Selon le Manifeste de l’UNESCO pour la bibliothèque publique (1994), l’institution doit être la porte locale d’accès à la connaissance et à même de diffuser au mieux savoirs et compétences. Dans cette idée, les bibliothèques peuvent trouver dans un Fab Lab une nouvelle expression de la diffusion des connaissances au sens large et de la culture scientifique en particulier. En créant un espace d’échanges ouvert à tous, selon les préconisations du MIT, et gratuit, la bibliothèque remplit sa mission d’ouverture tout en s’adaptant à son temps.

Simon 2015, 103

En plus de cela, nous proposons de mettre l’accent sur les objectifs d’éducation et d’apprentissage continu qui font des bibliothèques publiques des lieux privilégiés qui permettent au grand public de progresser et de découvrir les possiblités qui s’offrent à lui.

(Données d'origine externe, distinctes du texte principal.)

(** More questions than rows to make them from: a text comes twice. *)
Lemma more_questions_than_rows (pool rows : list row)
    (qs : list question_out) (keys : list string) :
  Forall (fun r => r ∈ pool) rows ->
  Forall2 keyed rows (zip qs keys) ->
  length keys = length qs -> length pool < length qs ->
  ~ NoDup (map q_question qs).
Proof.
  intros Hin Hmade Hlen Hlt Hnodup.
  pose proof (made_texts rows _ Hmade) as Hm.
  assert (Hz : map (fun p : question_out * string => q_question p.1) (zip qs keys)
               = map q_question qs).
  { rewrite <- (fst_zip qs keys) at 2 by lia.
    rewrite <- list_fmap_compose. reflexivity. }
  rewrite Hz in Hm. rewrite Hm in Hnodup.
  match type of Hm with _ = map ?f rows => set (text := f) in * end.
  assert (Hsub : map text rows ⊆+ map text pool).
  { apply NoDup_submseteq; [exact Hnodup|]. intros x Hx.
    apply list_elem_of_fmap in Hx as (r & -> & Hr).
    apply list_elem_of_fmap. exists r. split; [reflexivity|].
    rewrite Forall_forall in Hin. apply Hin, Hr. }
  apply submseteq_length in Hsub.
  rewrite !length_map in Hsub.
  apply (f_equal length) in Hm. rewrite !length_map in Hm.
  unfold UI.row in *. lia.
Qed.

End RepeatFacts.

(** X23.  The overflow rows are drawn from all loaded sheets, the quota
    sheets included, so a variant of [TestApp-With-Validation.py] can ask a
    question twice, and it must when it keeps more questions than the
    loaded sheets have rows: then every variant of the run holds some
    question text at two positions. *)
Theorem oversized_variant_repeats_a_question
    (xls : workbook) (VC Q S F : Z) (g : rng) (sheets : list (list UI.row)) :
  (0 <= Q)%Z -> (0 <= F)%Z ->
  UI.load_sheets (slice_to xls S) = inr sheets ->
  V.validate_question_bank sheets (map fst (slice_to xls S)) F = inr [] ->
  length (concat sheets)
  < Z.to_nat Q `min` (length sheets * Z.to_nat F
                      + V_extra (UI.EXTRA Q S F) (concat sheets)) ->
  exists files,
    V.start_generation xls VC Q S F g = Finished files /\
    map fst files = seq 1 (Z.to_nat VC) /\
    Forall (fun f => ~ NoDup (map q_question (final_q f.2))) files.
Proof.
  intros HQ HF Hload Hval Hbig.
  destruct (UIFacts.load_sheets_well_formed _ _ Hload) as [_ Hwf].
  pose proof (ValidationFacts.validate_from_accepts _ _ _ _ Hval) as Hok.
  pose proof (RepeatFacts.spec_conj _ _ _ _
                (BodyFacts.V_spec_variant_body sheets Q S F HQ HF Hwf)
                (RepeatFacts.V_body_made sheets Q S F HQ HF Hwf Hok)) as Hbody.
  cbv zeta in Hbody.
  destruct (LoopFacts.gen_loop_total _ _ _ (Z.to_nat VC) 1 g Hbody)
    as (files & Hrun & Hnum & Hall).
  exists files. split; [|split; [exact Hnum|]].
  - unfold V.start_generation. rewrite Hload, Hval.
    unfold run_loop. rewrite Hrun. reflexivity.
  - eapply Forall_impl; [exact Hall|].
    intros f ((Hlq & Hlk & _) & rows & Hin & Hmade).
    rewrite (DrawFacts.V_quota_validated F sheets HF Hok) in Hlq, Hlk.
    apply (RepeatFacts.more_questions_than_rows (concat sheets) rows _ (key f.2));
      [exact Hin | exact Hmade | lia | lia].
Qed.

Lemma oversized_variant_repeats_a_question_witness :
  exists files,
    V.start_generation Example.book 1 10 1 2 [3; 1; 4] = Finished files /\
    map fst files = seq 1 (Z.to_nat 1) /\
    Forall (fun f => ~ NoDup (map q_question (final_q f.2))) files.
Proof.
  apply (oversized_variant_repeats_a_question Example.book 1 10 1 2 [3; 1; 4]
           [Example.rows1]);
    first [lia | reflexivity | (vm_compute; lia)].
Defined.

(** ** Rows and their place in the sheet *)

Module SheetFacts.
Import UI.

Lemma read_rows_lookup (df : dataframe) (rows : list row) :
  read_rows df = inr rows ->
  length rows = length df /\
  forall k x, rows !! k = Some x ->
    exists r, df !! k = Some r /\ read_row r = inr x.
Proof.
  revert rows. induction df as [|r df IH]; intros rows; simpl.
  - intros H. injection H as <-. split; [reflexivity|]. intros k x H. discriminate.
  - destruct (read_row r) as [e|x0] eqn:Hr; [discriminate|].
    destruct (read_rows df) as [e|xs]; [discriminate|].
    intros H. injection H as <-. destruct (IH xs eq_refl) as [Hlen Hk].
    split; [simpl; rewrite Hlen; reflexivity|].
    intros [|k] x Hx; simpl in Hx.
    + injection Hx as <-. exists r. split; [reflexivity | exact Hr].
    + apply Hk, Hx.
Qed.

Lemma tail_lookup {A} (l : list A) (k : nat) : tail l !! k = l !! S k.
Proof. destruct l; reflexivity. Qed.
(** C2. The "View Details" field, non-inline and linking to
    [{repoUrl}/actions/runs/{runId}], is appended as the last field exactly
    when the run identifier and the repository URL are both present, that
    is when [context.runId] is a value JavaScript takes as true and
    [context.payload.repository.html_url] is a non-empty text, whatever
    [includeDetails] is; no other field carries its name.  With
    [includeDetails = false] the embed thus has exactly that one field
    when both are present and no field otherwise.  The run identifier is
    written as a template literal writes a Number: 4242 as "4242", and
    10^21 as "1e+21". *)
Theorem workflow_run_link context jobStatus customTitle customDescription
    customColor includeDetails now :
  yields (buildEmbed toLowerCase context jobStatus customTitle
            customDescription customColor includeDetails now)
    (raisesTypeError toLowerCase jobStatus customDescription)
    (fun e =>
       let details :=
         map validateField
             (if includeDetails then pushDetails context [] else []) in
       let linkTo (url run : jsstring) : Field :=
         {| name := Lit.link ++ str " Workflow Run";
            value := substring0 1024
                       (str "[View Details](" ++ url ++ str "/actions/runs/"
                        ++ run ++ str ")");
            inline := false |} in
       (forall r url,
           repository (payload context) = Some r ->
           repo_html_url r = Some url -> url <> [] ->
           truthy (runId context) = true ->
           fields e = details ++ [linkTo url (toString (runId context))]
           /\ (runId context = Num (Int 4242) ->
               fields e = details ++ [linkTo url (str "4242")])
           /\ (runId context = Num (Int (10 ^ 21)) ->
               fields e = details ++ [linkTo url (str "1e+21")]))
       /\ (repository (payload context) = None
           \/ (exists r, repository (payload context) = Some r
                         /\ (repo_html_url r = None
                             \/ repo_html_url r = Some []))
           \/ truthy (runId context) = false ->
           fields e = details)
       /\ Forall (fun f => name f <> Lit.link ++ str " Workflow Run") details
       /\ (includeDetails = false -> details = [])).
Proof.
  built_embed d Hd. cbv zeta. cbn [fields].
  assert (V : forall url run,
             validateField
               {| name := Lit.link ++ str " Workflow Run";
                  value := str "[View Details](" ++ url
                           ++ str "/actions/runs/" ++ run ++ str ")";
                  inline := false |}
             = {| name := Lit.link ++ str " Workflow Run";
                  value := substring0 1024
                             (str "[View Details](" ++ url
                              ++ str "/actions/runs/" ++ run ++ str ")");
                  inline := false |}) by reflexivity.
  assert (F : map validateField
                (pushWorkflowRun (runId context) (repoUrl (payload context))
                   (if includeDetails then pushDetails context [] else []))
              = map validateField
                  (if includeDetails then pushDetails context [] else [])
                ++ (if truthy (runId context)
                       && truthy (Str (repoUrl (payload context)))
                    then [validateField (workflowRunField context)] else [])).
  { rewrite pushWorkflowRun_app, map_app. f_equal.
    unfold pushWorkflowRun, push.
    now destruct (truthy (runId context) && truthy _). }
  rewrite F. clear F. split; [|split; [|split]].
  - intros r url Hr Hu Hne Hid.
    assert (U : repoUrl (payload context) = url).
    { unfold repoUrl. rewrite Hr, Hu. cbn [orElse].
      destruct url; [easy | reflexivity]. }
    assert (T : truthy (Str (repoUrl (payload context))) = true).
    { rewrite U. destruct url; [easy | reflexivity]. }
    rewrite Hid, T. cbn [andb]. unfold workflowRunField. rewrite U.
    rewrite <- V, <- !app_assoc.
    split; [reflexivity|]. split; intros ->; reflexivity.
  - intros H.
    assert (A : truthy (runId context)
                && truthy (Str (repoUrl (payload context))) = false).
    { destruct H as [H|[(r & Hr & [H|H])|H]].
      - unfold repoUrl. rewrite H. apply andb_false_r.
      - unfold repoUrl. rewrite Hr, H. apply andb_false_r.
      - unfold repoUrl. rewrite Hr, H. apply andb_false_r.
      - now rewrite H. }
    rewrite A. apply app_nil_r.
  - destruct includeDetails; [|constructor].
    eapply Forall_impl; [|apply validated_details_names].
    intros f H. now apply detailNames_not_workflowRun.
  - intros ->. reflexivity.
Qed.

(** Where a field of the details section ends up in the embed. *)
Lemma in_details_in_fields context jobStatus customTitle customDescription
    customColor now (e : Embed) (f : Field) :
  buildEmbed toLowerCase context jobStatus customTitle customDescription
    customColor true now = Normal e ->
  In f (pushDetails context []) ->
  In (validateField f) (fields e).
Proof.
  intros He Hf. unfold buildEmbed in He; cbv zeta in He.
  apply bind_Normal_inv in He. destruct He as (d & _ & He).
  apply Normal_inj in He. subst e. cbn [fields].
  rewrite pushWorkflowRun_app, map_app. apply in_or_app; left.
  now apply in_map.
Qed.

Au reste, il y a suffisamment de place, de besoins à combler et de travail de coopération à accomplir dans les différents milieux qui composent la société pour qu’un ensemble d’institutions ou de regroupements diversifiés puisse développer ses propres espaces de création sans empiéter sur les plates-bandes des autres.

Les espaces de créativité

Pour développer ces espaces de créativité, il est important d’élaborer un programme fonctionnel et technique (PFT). Cette planification des lieux est des plus stimulantes : elle permet de bien penser et situer les services selon le nombre de mètres carrés disponibles. Un exemple de planification d’aménagement optimal des espaces se trouve dans le document de Benjamin Bond pour le médialab de BAnQ[3].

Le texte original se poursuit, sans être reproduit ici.